The study could settle more than half a century of scientific debate! Frank J. Sulloway, psychologist at the University of California, Berkeley, says
“I consider these two papers the most important publications to come out in this field in 70 years; it’s a dream come true…there was some room for doubt about this effect before, but that room has now been eliminated”
The average difference in I.Q. was slight — three points higher in the eldest child than in the closest sibling — but significant, the researchers said. And they said the results made it clear that it was due to family dynamics, not to biological factors like prenatal environment.
And that, my friends, is enough to make all the difference between a life in obscurity and the Nobel Prize:
“You go to a certain school, meet a famous professor, and the next thing you know, you’ve gone on to medical school, made a great discovery and won the Nobel Prize,” said Sulloway, who writes about family dynamics and personality development.

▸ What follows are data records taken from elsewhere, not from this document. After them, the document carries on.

(** * GDB pretty-printers for CSD: a shallow embedding of [csd.py]

    The printers of [src/utils/gdb-printers/csd.py] are Python code running
    inside GDB.  They read the debuggee through three services of the host:
    type metadata ([gdb.Type]), values and target memory ([gdb.Value]) and
    the symbol table ([gdb.lookup_symbol]).  This file models those services
    as plain data, embeds every function of the core on top of them and
    proves the properties the specification states about them.

    Python exceptions are results of a small state-and-error monad; the
    state carries the trace of the requests made to the debuggee, so that
    statements about which symbol is looked up, or in which order accessors
    are called, are statements about that trace. *)

From Stdlib Require Import ZArith String Ascii List DecimalString.
From stdpp Require Import base gmap strings list.

Set Warnings "-register-all".

Open Scope string_scope.
Open Scope Z_scope.

(** ** Python exceptions and the two monads *)

Inductive PyExc : Type :=
| AttributeError          (* attribute access on [None] *)
| TypeError               (* e.g. [re.match] on [None], [int(None)] *)
| IndexError              (* list subscript out of range *)
| AssertionError (msg : string)
| Exception (msg : string)
| GdbError                (* [gdb.error]: no such member, a failed call or conversion, ... *)
| RuntimeError            (* GDB's own [RuntimeError]: no such template argument,
                             a value that is not callable *)
| MemoryError (addr : Z)  (* [gdb.MemoryError]: the address cannot be read *)
| StopIteration.

(** [Res A]: a computation that touches nothing: it returns or raises. *)
Abbreviation Res := (sum PyExc).

#[global] Instance Res_ret : MRet Res := λ A a, inr a.
#[global] Instance Res_bind : MBind Res :=
  λ A B k m, match m with inr a => k a | inl e => inl e end.

Definition throw {A} (e : PyExc) : Res A := inl e.

Definition from_option {A} (e : PyExc) (o : option A) : Res A :=
  match o with Some a => inr a | None => inl e end.

(** [M S A]: a computation over a state [S] that returns an [A] or raises;
    the state reached is kept in both cases. *)
Definition M (S A : Type) : Type := S → Res A * S.

#[global] Instance M_ret {S} : MRet (M S) := λ A a s, (inr a, s).
#[global] Instance M_bind {S} : MBind (M S) :=
  λ A B k m s, match m s with
               | (inr a, s') => k a s'
               | (inl e, s') => (inl e, s')
               end.

(** A pure computation inside a stateful one. *)
Definition lift {S A} (r : Res A) : M S A := λ s, (r, s).

Definition raise {S A} (e : PyExc) : M S A := lift (throw e).

(** Run a computation over the second component of a pair state. *)
Definition on_snd {S T A} (m : M T A) : M (S * T) A :=
  λ st, match m (snd st) with (r, t') => (r, (fst st, t')) end.

(** ** Python strings *)

(** [s.startswith(p)] *)
Definition startswith (s p : string) : bool := String.prefix p s.

(** [s[n:]] *)
Fixpoint slice_from (n : nat) (s : string) : string :=
  match n, s with
  | O, _ => s
  | S n', String _ r => slice_from n' r
  | S _, EmptyString => EmptyString
  end.

(** [s.endswith(p)] *)
Definition endswith (s p : string) : bool :=
  (String.length p <=? String.length s)%nat &&
  String.eqb (slice_from (String.length s - String.length p) s) p.

(** [str(n)] for a Python integer. *)
Definition str_int (n : Z) : string := NilZero.string_of_int (Z.to_int n).

(** [a or b] where [a] is a string or [None]: both [None] and the empty
    string are falsy. *)
Definition or_else (a : option string) (b : string) : string :=
  match a with
  | Some (String c r) => String c r
  | _ => b
  end.

(** The longest prefix without ['<']: what the group of the pattern
    [^([^<]+)] captures when it captures anything. *)
Fixpoint span_not_lt (s : string) : string :=
  match s with
  | EmptyString => EmptyString
  | String c r => if Ascii.eqb c "<" then EmptyString else String c (span_not_lt r)
  end.

(** [re.match('^([^<]+)', s)]: the match object (here its group 1), or
    [None] when not even one character can be taken. *)
Definition re_match_prefix (s : string) : option string :=
  match span_not_lt s with
  | EmptyString => None
  | g => Some g
  end.

(** ** gdb.Type *)

Inductive TypeCode : Type :=
| TYPE_CODE_STRUCT | TYPE_CODE_UNION | TYPE_CODE_INT | TYPE_CODE_PTR
| TYPE_CODE_REF | TYPE_CODE_TYPEDEF | TYPE_CODE_FUNC | TYPE_CODE_ENUM.

Definition TypeCode_eqb (a b : TypeCode) : bool :=
  match a, b with
  | TYPE_CODE_STRUCT, TYPE_CODE_STRUCT | TYPE_CODE_UNION, TYPE_CODE_UNION
  | TYPE_CODE_INT, TYPE_CODE_INT | TYPE_CODE_PTR, TYPE_CODE_PTR
  | TYPE_CODE_REF, TYPE_CODE_REF | TYPE_CODE_TYPEDEF, TYPE_CODE_TYPEDEF
  | TYPE_CODE_FUNC, TYPE_CODE_FUNC | TYPE_CODE_ENUM, TYPE_CODE_ENUM => true
  | _, _ => false
  end.

(** A template argument is a type, or (non-type template parameter) an
    integral constant: a [gdb.Value], of which the printers use the type and
    the text [str()] gives.  That text is GDB's rendering of the value and is
    carried as GDB gives it: the decimal text for the integer types that are
    not character types, but [65 'A'] for a [char]. *)
Inductive TemplateArg (T : Type) : Type :=
| TArgType (t : T)
| TArgValue (ty : T) (n : Z) (text : string).
Arguments TArgType {T} t.
Arguments TArgValue {T} ty n text.

(** What the printers read of a [gdb.Type]: [code], [name], [tag], its
    printed form [str(ty)], its template arguments, its fields and, for
    typedefs, pointers and references, the type it stands for. *)
Inductive gdbType : Type :=
  mkType {
    code : TypeCode;
    name : option string;
    tag : option string;
    type_str : string;
    template_arguments : list (TemplateArg gdbType);
    fields : list (string * gdbType);
    target : option gdbType
  }.

(** [ty.strip_typedefs()] *)
Fixpoint strip_typedefs (ty : gdbType) : gdbType :=
  match code ty, target ty with
  | TYPE_CODE_TYPEDEF, Some t => strip_typedefs t
  | _, _ => ty
  end.

(** [ty.name or ty.tag or str(ty)] *)
Definition name_or_tag_or_str (ty : gdbType) : string :=
  or_else (name ty) (or_else (tag ty) (type_str ty)).

(** [ty.pointer()] *)
Definition pointer (ty : gdbType) : gdbType :=
  {| code := TYPE_CODE_PTR; name := None; tag := None;
     type_str := type_str ty ++ " *";
     template_arguments := []; fields := []; target := Some ty |}.

(** [ty.template_argument(n)]: GDB resolves typedefs first and raises its
    [RuntimeError] when there is no such argument. *)
Definition template_argument (ty : gdbType) (n : nat) : Res (TemplateArg gdbType) :=
  from_option RuntimeError (template_arguments (strip_typedefs ty) !! n).

(** [ty.fields()]: GDB resolves typedefs and refuses types without fields. *)
Definition fields_of (ty : gdbType) : Res (list (string * gdbType)) :=
  let ty := strip_typedefs ty in
  match code ty with
  | TYPE_CODE_STRUCT | TYPE_CODE_UNION | TYPE_CODE_ENUM | TYPE_CODE_FUNC =>
      mret (fields ty)
  | _ => throw TypeError
  end.

(** [str(x)] of what [template_argument] returns: the printed type, or
    GDB's rendering of the constant. *)
Definition str_targ (a : TemplateArg gdbType) : string :=
  match a with
  | TArgType t => type_str t
  | TArgValue _ _ text => text
  end.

Here is my favorite part. The researchers – and the journalists – go on and on about “firstborns” and “siblings” and yet…and yet…the study looked at data on birth order, health status and I.Q. scores of 241,310….MEN!
The LA Times story (from whence the last quote) has the subheading “A study of 240,000 Norwegian men says eldest children have IQs 2 to 3 points greater than younger siblings’.” Here we are meant to understand, without pausing to notice or question, that “studies of men (only)” yield information about “(all) eldest children and younger siblings (of both sexes)”.
Because sex has little effect on I.Q. scores, the results almost certainly apply to females as well, said Dr. Petter Kristensen, an epidemiologist at the University of Oslo and the lead author of the Science study.
Okay, but I have a question about that older sibling – Nobel Prize linkage: What if she’s named Isabella???